Syrie : le régime Assad sous le poids des sanctions

Un jeune syrien vend de l'essence dans un quartier de Damas. Un jeune syrien vend de l'essence dans un quartier de Damas   © AFP/STR

Les sanctions économiques décidées par les puissances occidentales d'abord et par les pays arabes par la suite ont porté un sérieux coup à l'économie du pays et au niveau de vie des Syriens.

De l'aveu même du ministre syrien de l'Économie Mohamad Nedar Al-Chaar, la Syrie fait face à « la pire crise dans l'histoire récente » du pays.

Comme premier résultat des sanctions, les exportations ont chuté de 20 % et les importations de 40 %, ce qui a réduit les revenus douaniers du pays.

En novembre, les réserves de devises étrangères du pays sont passées de 17 milliards à 12 milliards de dollars.
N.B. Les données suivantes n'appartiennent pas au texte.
(** X6. On a well-formed container [sort(fun)], whatever the comparator,
    only reorders: the entries afterwards are a permutation of the entries
    before, every iterator still refers to the entry it referred to, and
    the index is untouched, so [find], [count] and [has] answer as before;
    the result is well-formed. *)
Theorem sort_keeps_entries f s :
  wf s ->
  Permutation (to_vector s) (to_vector (sort f s)) /\
  (forall it, list_deref (m_list (sort f s)) it = list_deref (m_list s) it) /\
  size (sort f s) = size s /\
  (forall key,
     find key (sort f s) = find key s /\
     count key (sort f s) = count key s /\
     has key (sort f s) = has key s) /\
  wf (sort f s).
Proof.
  intros Hwf.
  pose proof (sort_nodes_perm f (nodes (m_list s))) as Hperm.
  split_all.
  - unfold to_vector. simpl. now apply Permutation_map.
  - intros [h|]; [|reflexivity]. simpl. symmetry.
    apply lookup_node_perm; [apply Hwf|assumption].
  - unfold size, list_size. simpl. symmetry. now apply Permutation_length.
  - intros key. split_all; reflexivity.
  - now apply wf_sort.
Qed.

Section WithOrder.

Variable f : sort_function_t.
Hypothesis Hf : strict_weak_order f.

Lemma sort_place_sorted (x : node) (ns : list node) :
  sorted_by f ns -> sorted_by f (sort_place f x ns).
Proof.
  unfold sorted_by. induction 1 as [|y ns Hs IH Hall]; simpl.
  - constructor; constructor.
  - destruct (f (snd y) (snd x)) eqn:Hyx.
    + constructor; [assumption|].
      eapply Permutation_Forall; [apply sort_place_perm|].
      constructor; [|assumption]. now apply (swo_asym f Hf).
    + constructor; [now constructor|].
      constructor; [assumption|].
      eapply Forall_impl; [|exact Hall]. intros z Hz. simpl in *.
      exact (swo_negtrans f Hf _ _ _ Hz Hyx).
Qed.

Lemma sort_nodes_sorted (ns : list node) : sorted_by f (sort_nodes f ns).
Proof.
  induction ns as [|x ns IH]; simpl; [constructor|].
  now apply sort_place_sorted.
Qed.

Lemma sort_place_equivalent (z : list_entry_t) (x : node) (ns : list node) :
  filter (fun n => equivalent f z (snd n)) (sort_place f x ns) =
  filter (fun n => equivalent f z (snd n)) (x :: ns).
Proof.
  induction ns as [|y ns IH]; [reflexivity|].
  cbn [sort_place]. destruct (f (snd y) (snd x)) eqn:Hyx; [|reflexivity].
  cbn [filter] in *. rewrite IH.
  destruct (equivalent f z (snd y)) eqn:Hzy;
    destruct (equivalent f z (snd x)) eqn:Hzx; try reflexivity.
  exfalso. unfold equivalent in Hzy, Hzx.
  apply andb_true_iff in Hzy, Hzx.
  destruct Hzy as [_ Hyz], Hzx as [Hzx _].
  apply negb_true_iff in Hyz, Hzx.
  rewrite (swo_negtrans f Hf _ _ _ Hyz Hzx) in Hyx. discriminate.
Qed.

Lemma sort_nodes_equivalent (z : list_entry_t) (ns : list node) :
  filter (fun n => equivalent f z (snd n)) (sort_nodes f ns) =
  filter (fun n => equivalent f z (snd n)) ns.
Proof.
  induction ns as [|x ns IH]; [reflexivity|].
  cbn [sort_nodes]. rewrite sort_place_equivalent. cbn [filter].
  now rewrite IH.
Qed.

End WithOrder.

(** X7. With a comparator that is a strict weak ordering, after
    [sort(fun)] no entry is followed by one the comparator puts before it,
    and the sort is stable: entries the comparator does not tell apart keep
    their relative order. *)
Theorem sort_sorted_stable f s :
  strict_weak_order f ->
  sorted_by f (nodes (m_list (sort f s))) /\
  forall z : list_entry_t,
    filter (fun n => equivalent f z (snd n)) (nodes (m_list (sort f s))) =
    filter (fun n => equivalent f z (snd n)) (nodes (m_list s)).
Proof.
  intros Hf. split.
  - now apply sort_nodes_sorted.
  - intros z. now apply sort_nodes_equivalent.
Qed.

End Sorting.

(** ** Removal: erase(key, value), erase(find(key)), sizes *)

Section Removal.

Context {K V : Type} `{KeyOrder K}.

Local Abbreviation node := (@node K V).
Local Abbreviation ordered_multimap_t := (@ordered_multimap_t K V).

Implicit Types (s : ordered_multimap_t) (key : K) (h : handle).

Lemma filter_other_than_length h (ns : list node) :
  NoDup (map fst ns) -> In h (map fst ns) ->
  S (length (filter (other_than h) ns)) = length ns.
Proof.
  induction ns as [|[h' e] ns IH]; simpl; intros Hnd Hin; [contradiction|].
  inversion Hnd as [|? ? Hnotin Hnd']; subst.
  unfold other_than at 1. simpl.
  destruct (Nat.eqb_spec h' h) as [->|Hne]; simpl.
  - now rewrite filter_other_than_absent.
  - destruct Hin as [Heq|Hin]; [congruence|]. now rewrite IH.
Qed.

Lemma filter_split_length (A : Type) (p : A -> bool) (l : list A) :
  length (filter p l) + length (filter (fun x => negb (p x)) l) = length l.
Proof.
  induction l as [|x l IH]; simpl; [reflexivity|].
  destruct (p x); simpl; lia.
Qed.

(** The sizes before and after dropping the node of one live handle. *)
Lemma restrict_handle_sizes key h (v : V) s :
  wf s -> In (h, (key, v)) (nodes (m_list s)) ->
  S (size (restrict (fun x => negb (refers_to h x)) s)) = size s /\
  S (count key (restrict (fun x => negb (refers_to h x)) s)) = count key s.
Proof.
  intros Hwf Hin.
  pose proof (wf_restrict (fun x => negb (refers_to h x)) s Hwf) as Hwf'.
  split.
  - unfold size, list_size. apply filter_other_than_length; [apply Hwf|].
    apply in_map_iff. now exists (h, (key, v)).
  - rewrite !count_entries by assumption.
    unfold entries_with at 1. unfold restrict. cbn [m_list nodes].
    rewrite filter_filter,
      (filter_ext _ (fun n => has_key key (index_entry n) && other_than h n))
      by (intros; apply andb_comm).
    rewrite <- filter_filter. fold (entries_with key s).
    apply filter_other_than_length.
    + apply NoDup_map_filter, Hwf.
    + apply in_map_iff. exists (h, (key, v)). split; [reflexivity|].
      apply filter_In. split; [assumption|]. apply key_eqb_refl.
Qed.

(** The entry behind a handle the index lists for a key. *)
Lemma indexed_with_entry key h s :
  wf s -> In h (indexed_with key s) ->
  exists v, In (h, (key, v)) (nodes (m_list s)).
Proof.
  intros Hwf Hin. unfold indexed_with in Hin. apply in_map_iff in Hin.
  destruct Hin as [[k' h'] [Heq Hin]]. simpl in Heq. subst h'.
  apply filter_In in Hin. destruct Hin as [Hin Hk].
  apply has_key_eq in Hk. simpl in Hk. subst k'.
  now apply wf_index_In.
Qed.

Lemma entries_with_indexed key (n : node) s :
  wf s -> In n (entries_with key s) -> In (fst n) (indexed_with key s).
Proof.
  intros Hwf Hin. unfold entries_with in Hin. apply filter_In in Hin.
  destruct Hin as [Hin Hk]. unfold indexed_with. apply in_map_iff.
  exists (index_entry n). split; [reflexivity|].
  apply filter_In. split; [now apply wf_node_In|assumption].
Qed.

(** What the loop of [erase(key, value)] finds: no handle whose value
    matches, or the first one that does. *)
Lemma erase_value_loop_first (value_eq : V -> V -> bool) (v : V) s :
  wf s ->
  forall (hs : list handle) (i : nat),
  (forall j h, nth_error hs j = Some h ->
               exists k, nth_error (m_table s) (i + j) = Some (k, h)) ->
  (erase_value_loop value_eq v hs i s = Some (0, s) /\
   Forall (fun h => exists e, list_deref (m_list s) (It h) = Some e /\
                              value_eq (snd e) v = false) hs) \/
  (exists pre h post e,
     hs = pre ++ h :: post /\
     Forall (fun h' => exists e', list_deref (m_list s) (It h') = Some e' /\
                                  value_eq (snd e') v = false) pre /\
     list_deref (m_list s) (It h) = Some e /\
     value_eq (snd e) v = true /\
     erase_value_loop value_eq v hs i s =
       Some (1, restrict (fun x => negb (refers_to h x)) s)).
Proof.
  intros Hwf. induction hs as [|h hs IH]; intros i Hpos;
    cbn [erase_value_loop].
  - left. split; [reflexivity|constructor].
  - destruct (Hpos 0 h eq_refl) as [k Hnth]. rewrite Nat.add_0_r in Hnth.
    pose proof (nth_error_In _ _ Hnth) as Hin.
    destruct (wf_index_In s k h Hwf Hin) as [v' Hv'].
    pose proof (lookup_node_In h _ _ (wf_handles s Hwf) Hv') as Hl.
    cbn [list_deref]. rewrite Hl. cbn [bind snd].
    destruct (value_eq v' v) eqn:Hm.
    + right. exists [], h, hs, (k, v').
      destruct (erase_handle_state _ k h s Hwf Hnth) as [Hle Hte].
      rewrite Hle. cbn [bind]. rewrite Hte, restrict_eta.
      split_all; try reflexivity; [constructor|exact Hl|exact Hm].
    + destruct (IH (S i)) as [[Hloop Hall]|Hfound].
      * intros j h' Hj. specialize (Hpos (S j) h' Hj).
        now rewrite Nat.add_succ_r in Hpos.
      * left. split; [assumption|]. constructor; [|assumption].
        exists (k, v'). split; [exact Hl|exact Hm].
      * right. destruct Hfound as (pre & h1 & post & e & -> & Hpre & He & Hm1 & Hloop).
        exists (h :: pre), h1, post, e.
        split_all; try assumption; [reflexivity|].
        constructor; [|assumption]. exists (k, v'). split; [exact Hl|exact Hm].
Qed.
Les sanctions européennes et américaines ont touché essentiellement les secteurs des hydrocarbures et des banques. Le résultat s'est fait sentir immédiatement : la production de pétrole est passée de 340 000 barils à 120 000 barils par jour.

Les revenus pétroliers représentent 27,8 % des recettes de l'État.

Quand les pays de la Ligue arabe ont décidé de sanctionner à leur tour le régime syrien, les pays frontaliers comme l'Irak, le Liban et la Jordanie n'ont pas adhéré.

La Ligue arabe a décidé de geler toutes les transactions commerciales avec le gouvernement à l'exception des produits vitaux.

La Ligue avait également gelé les comptes bancaires du gouvernement syrien. Mais cette décision n'a pas eu l'effet escompté, car Damas avait retiré 95 % à 96 % de ses avoirs dans les banques arabes, selon le ministre des Affaires étrangères Walid El-Mouallem.

Un syrien transportant une bonbonne de gaz près de Damas Un syrien transportant une bonbonne de gaz près de Damas   © AFP/STR

Les sanctions des pays arabes auraient pu porter un coup fatal au régime syrien. La moitié des exportations et le quart des importations se font avec ces pays. Mais les réticences de l'Irak et du Liban ont permis au régime de respirer, car 31 % des marchandises syriennes vont en Irak et 12 % sont exportées au Liban.

Cependant les sanctions ont eu un impact sur le tourisme et les services, dont les revenus représentent 12 % du produit intérieur brut (PIB).

Mais c'est la population syrienne qui, en plus de la répression qu'elle subit, a payé les conséquences de ces sanctions. En l'absence d'investissement et en raison de la suspension de plusieurs projets, le taux de chômage a augmenté considérablement.

Les prix à la consommation ont bondi en quelques mois. À titre d'exemple, le prix de la bonbonne de gaz, utilisée pour le chauffage, est passé de 5 $ à 20 $.